An electoral trust routing donation money through previously anonymous electoral bonds, unlike the normal practice of writing a cheque to a political party, added another layer of opacity to its political donations.

At present, there are around 18 electoral trusts, which were created in 2013 to allow transparent contribution to parties. The money it receives from entities are party-agnostic, and it is usually the trust’s discretion to split the donations.

Though Prudent Trust has to, by law, say how much money it got from each donor and how much it gave to each party, it is not possible to link individual donors and the political parties that received the funding. It means donors’ money goes into a pool and Prudent decides how much should go to whom.

Now, when a electoral trust donates the money to political parties through electoral bonds, it adds another layer of opacity by not having to declare the name of the political party it donates to, which it had to earlier.

Prudent Trust has not mentioned these donations separately in its annual reports. However, one of the trust’s donors, Delhi-based Bird Worldwide Flight Service (India) Private Limited, wrote in its declaration that in 2018-19 it donated two crore fifty lakh to Prudent Trust, and the amount was contributed towards the purchase of electoral bonds.

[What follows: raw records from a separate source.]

Lemma layers_count (ls : list Layer) :
  forall m m',
    for_each ls
      (fun m layer =>
         for_each (range (height m))
           (fun m y => for_each (range (width m))
                         (create_tile (get (data layer) []) y) m) m) m
    = Ok m' ->
    same_frame m m' /\
    length (all_sprites m')
    = (length (all_sprites m)
       + fold_right Nat.add 0%nat (map (filled_cells (width m) (height m)) ls))%nat.
Proof.
  induction ls as [|layer ls IH]; intros m m'; simpl.
  - intros [= <-]. split; [apply same_frame_refl | lia].
  - destruct (for_each (range (height m)) _ m) as [m1|] eqn:E; [|discriminate].
    simpl. intros Hrest. unfold range in E.
    apply rows_count in E as [F1 C1].
    assert (Hw1 : width m1 = width m) by apply F1.
    assert (Hh1 : height m1 = height m) by apply F1.
    apply IH in Hrest as [F2 C2].
    split; [eapply same_frame_trans; eassumption|].
    rewrite C2, C1, Hw1, Hh1. unfold filled_cells.
    change (0 * Z.to_nat (width m))%nat with 0%nat. rewrite skipn_O.
    rewrite (Nat.mul_comm (Z.to_nat (height m)) (Z.to_nat (width m))).
    lia.
Qed.

(** X19.  [load_map] creates one tile for every nonzero tile ID among the
    first [width * height] entries of each layer's data, and no other: the
    groups together hold as many tiles as the layers have such entries. *)
Theorem import_creates_one_tile_per_filled_cell
    (m0 : MapLoader) (doc : MapData) (m : MapLoader) :
  load_map m0 doc = Ok m ->
  length (all_sprites m) = filled_cells_of doc.
Proof.
  unfold load_map, _create_tiles. simpl map_data. cbv iota. intros H.
  apply layers_count in H as [_ C]. rewrite C. reflexivity.
Qed.

Lemma import_creates_one_tile_per_filled_cell_witness :
  exists m,
    load_map (MapLoader_init 16) one_cell_level = Ok m /\
    length (all_sprites m) = 1%nat.
Proof.
  destruct (_create_tiles_total
              (mkMapLoader 16 ∅ (Some one_cell_level) 1 1 [] [] [] [] [] [] []))
    as (m & Hm).
  exists m. split; [exact Hm|].
  exact (import_creates_one_tile_per_filled_cell (MapLoader_init 16)
           one_cell_level m Hm).
Defined.

End MapGroups.

(* --------------------------------------------------------------------- *)
(** ** Map import: spawn points                                          *)
(* --------------------------------------------------------------------- *)

Section SpawnPoints.
Import MapLoader Spawns.

Lemma to_tile_snaps m x y :
  (0 < tile_size m)%Z ->
  exists px py,
    to_tile m x y = Ok (px, py) /\
    (px mod tile_size m = 0)%Z /\ (py mod tile_size m = 0)%Z /\
    (px <= x < px + tile_size m)%Z /\ (py <= y < py + tile_size m)%Z.
Proof.
  intros Hts. unfold to_tile, floordiv.
  replace (tile_size m =? 0)%Z with false by lia. simpl.
  eexists _, _. split; [reflexivity|].
  pose proof (Z.div_mod x (tile_size m)) as Hx.
  pose proof (Z.mod_pos_bound x (tile_size m) Hts) as Hxm.
  pose proof (Z.div_mod y (tile_size m)) as Hy.
  pose proof (Z.mod_pos_bound y (tile_size m) Hts) as Hym.
  rewrite !Z.mod_mul by lia. repeat split; nia.
Qed.

Lemma first_of_type_snaps m kind objects :
  (0 < tile_size m)%Z ->
  exists px py,
    first_of_type m kind objects = Ok (px, py) /\
    (px mod tile_size m = 0)%Z /\ (py mod tile_size m = 0)%Z /\
    ((Forall (fun obj => has_type kind obj = false) objects /\ px = 0%Z /\ py = 0%Z)
     \/
     (exists pre obj post,
         objects = pre ++ obj :: post /\
         Forall (fun obj => has_type kind obj = false) pre /\
         has_type kind obj = true /\
         (px <= get (object_x obj) 0 < px + tile_size m)%Z /\
         (py <= get (object_y obj) 0 < py + tile_size m)%Z)).
Proof.
  intros Hts. induction objects as [|obj rest IH]; simpl.
  - exists 0%Z, 0%Z. rewrite Z.mod_0_l by lia. repeat split. left. now repeat split.
  - destruct (has_type kind obj) eqn:E.
    + destruct (to_tile_snaps m (get (object_x obj) 0%Z) (get (object_y obj) 0%Z) Hts)
        as (px & py & -> & Hpx & Hpy & Hx & Hy).
      exists px, py. repeat split; try assumption. right.
      exists [], obj, rest. repeat split; try assumption; try lia. constructor.
    + destruct IH as (px & py & -> & Hpx & Hpy & Hcase).
      exists px, py. repeat split; try assumption.
      destruct Hcase as [(Hall & -> & ->) | (pre & o & post & -> & Hpre & Ho & Hx & Hy)].
      * left. repeat split. now constructor.
      * right. exists (obj :: pre), o, post. repeat split; try assumption; try lia.
        now constructor.
Qed.

Lemma first_of_type_needs_a_tile_size m kind objects :
  tile_size m = 0%Z ->
  Exists (fun obj => has_type kind obj = true) objects ->
  first_of_type m kind objects = Raise ZeroDivisionError.
Proof.
  intros Hts. induction 1 as [obj rest Hobj | obj rest _ IH]; simpl.
  - rewrite Hobj. unfold to_tile, floordiv. now rewrite Hts.
  - destruct (has_type kind obj); [|exact IH].
    unfold to_tile, floordiv. now rewrite Hts.
Qed.

(** X20.  The player spawn point and the extraction point are (0, 0) when
    no map is loaded or no object has the type.  Otherwise the first
    object of the type decides, and with a positive tile size the point is
    the corner of the tile that holds the object: a multiple of the tile
    size in both coordinates, at most the object's coordinates and less
    than one tile below them.  With a tile size of 0 and an object of the
    type, both functions raise [ZeroDivisionError]. *)
Theorem spawn_points_snap_to_the_grid (m : MapLoader) (objects : list MapObject) :
  (map_data m = None ->
   get_player_spawn_point m objects = Ok (0, 0)%Z /\
   get_extraction_point m objects = Ok (0, 0)%Z) /\
  (map_data m <> None -> (0 < tile_size m)%Z ->
   forall kind query,
     (kind = "player_spawn" /\ query = get_player_spawn_point) \/
     (kind = "extraction" /\ query = get_extraction_point) ->
     exists px py,
       query m objects = Ok (px, py) /\
       (px mod tile_size m = 0)%Z /\ (py mod tile_size m = 0)%Z /\
       ((Forall (fun obj => has_type kind obj = false) objects
         /\ px = 0%Z /\ py = 0%Z)
        \/
        (exists pre obj post,
            objects = pre ++ obj :: post /\
            Forall (fun obj => has_type kind obj = false) pre /\
            has_type kind obj = true /\
            (px <= get (object_x obj) 0 < px + tile_size m)%Z /\
            (py <= get (object_y obj) 0 < py + tile_size m)%Z))) /\
  (map_data m <> None -> tile_size m = 0%Z ->
   (Exists (fun obj => has_type "player_spawn" obj = true) objects ->
    get_player_spawn_point m objects = Raise ZeroDivisionError) /\
   (Exists (fun obj => has_type "extraction" obj = true) objects ->
    get_extraction_point m objects = Raise ZeroDivisionError)).
Proof.
  unfold get_player_spawn_point, get_extraction_point.
  split; [|split].
  - intros ->. now split.
  - intros Hmap Hts kind query [[-> ->] | [-> ->]];
      destruct (map_data m); try congruence; now apply first_of_type_snaps.
  - intros Hmap Hts. destruct (map_data m); [|congruence].
    split; now apply first_of_type_needs_a_tile_size.
Qed.

Lemma spawn_points_snap_to_the_grid_witness :
  let m := mkMapLoader 16 ∅ (Some one_cell_level) 1 1 [] [] [] [] [] [] [] in
  let objects := [mkMapObject (Some "guard_spawn") (Some 40%Z) (Some 40%Z) None;
                  mkMapObject (Some "player_spawn") (Some 37%Z) (Some 70%Z) None] in
  exists px py, get_player_spawn_point m objects = Ok (px, py)
                /\ (px mod 16 = 0)%Z /\ (py mod 16 = 0)%Z.
Proof.
  intros m objects.
  destruct (spawn_points_snap_to_the_grid m objects) as (_ & Hsnap & _).
  destruct (Hsnap ltac:(discriminate) ltac:(simpl; lia) "player_spawn"
              get_player_spawn_point (or_introl (conj eq_refl eq_refl)))
    as (px & py & Hq & Hx & Hy & _).
  exists px, py. repeat split; assumption.
Defined.

Lemma guard_spawns_listed m objects :
  tile_size m <> 0%Z ->
  exists spawns,
    guard_spawns m objects = Ok spawns /\
    map spawn_patrol_points spawns
    = map (fun obj =>
             map (fun point => (get (point_x point) 0%Z, get (point_y point) 0%Z))
                 (get (object_patrol_points obj) []))
          (List.filter (has_type "guard_spawn") objects) /\
    Forall (fun spawn =>
              (fst (spawn_position spawn) mod tile_size m = 0)%Z /\
              (snd (spawn_position spawn) mod tile_size m = 0)%Z) spawns.
Proof.
  intros Hts. induction objects as [|obj rest IH]; simpl.
  - exists []. repeat split. constructor.
  - destruct IH as (spawns & Hrest & Hpts & Hpos).
    destruct (has_type "guard_spawn" obj); [|eauto].
    unfold to_tile, floordiv. replace (tile_size m =? 0)%Z with false by lia.
    simpl. rewrite Hrest. simpl. eexists. split; [reflexivity|].
    split; [simpl; now rewrite Hpts|].
    constructor; [|exact Hpos]. simpl. rewrite !Z.mod_mul by exact Hts. now split.
Qed.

Bird Worldwide Flight Services (India) Private Limited’s declaration in the Trust’s annual report

Thanks to the disclosures by some political parties of the electoral bond donations it received to Election Commision following a 2019 SC order, we now know who Prudent Trust donated Rs 1.5 crore of the Bird Worldwide’s donations. It’s unclear who got the balance Rs 1 crore.

Records show at least two parties received the money through Prudent’s electoral bonds: Goa Forward Party and Rashtriya Janata Dal. While the former got Rs 50 lakh, the latter mopped up Rs one crore.

Though voluntary disclosures have been made largely by opposition parties and a couple of BJP allies, the largest beneficiary of electoral bonds, the Bharatiya Janata Party, has not disclosed the names of its donors.

Prudent Electoral Trust has pumped in 72% of the over Rs 2,200 crore it raised to the BJP, according to an analysis by Reuters. The report further says that it has donated nearly 10 times higher to the BJP than it has to the Congress.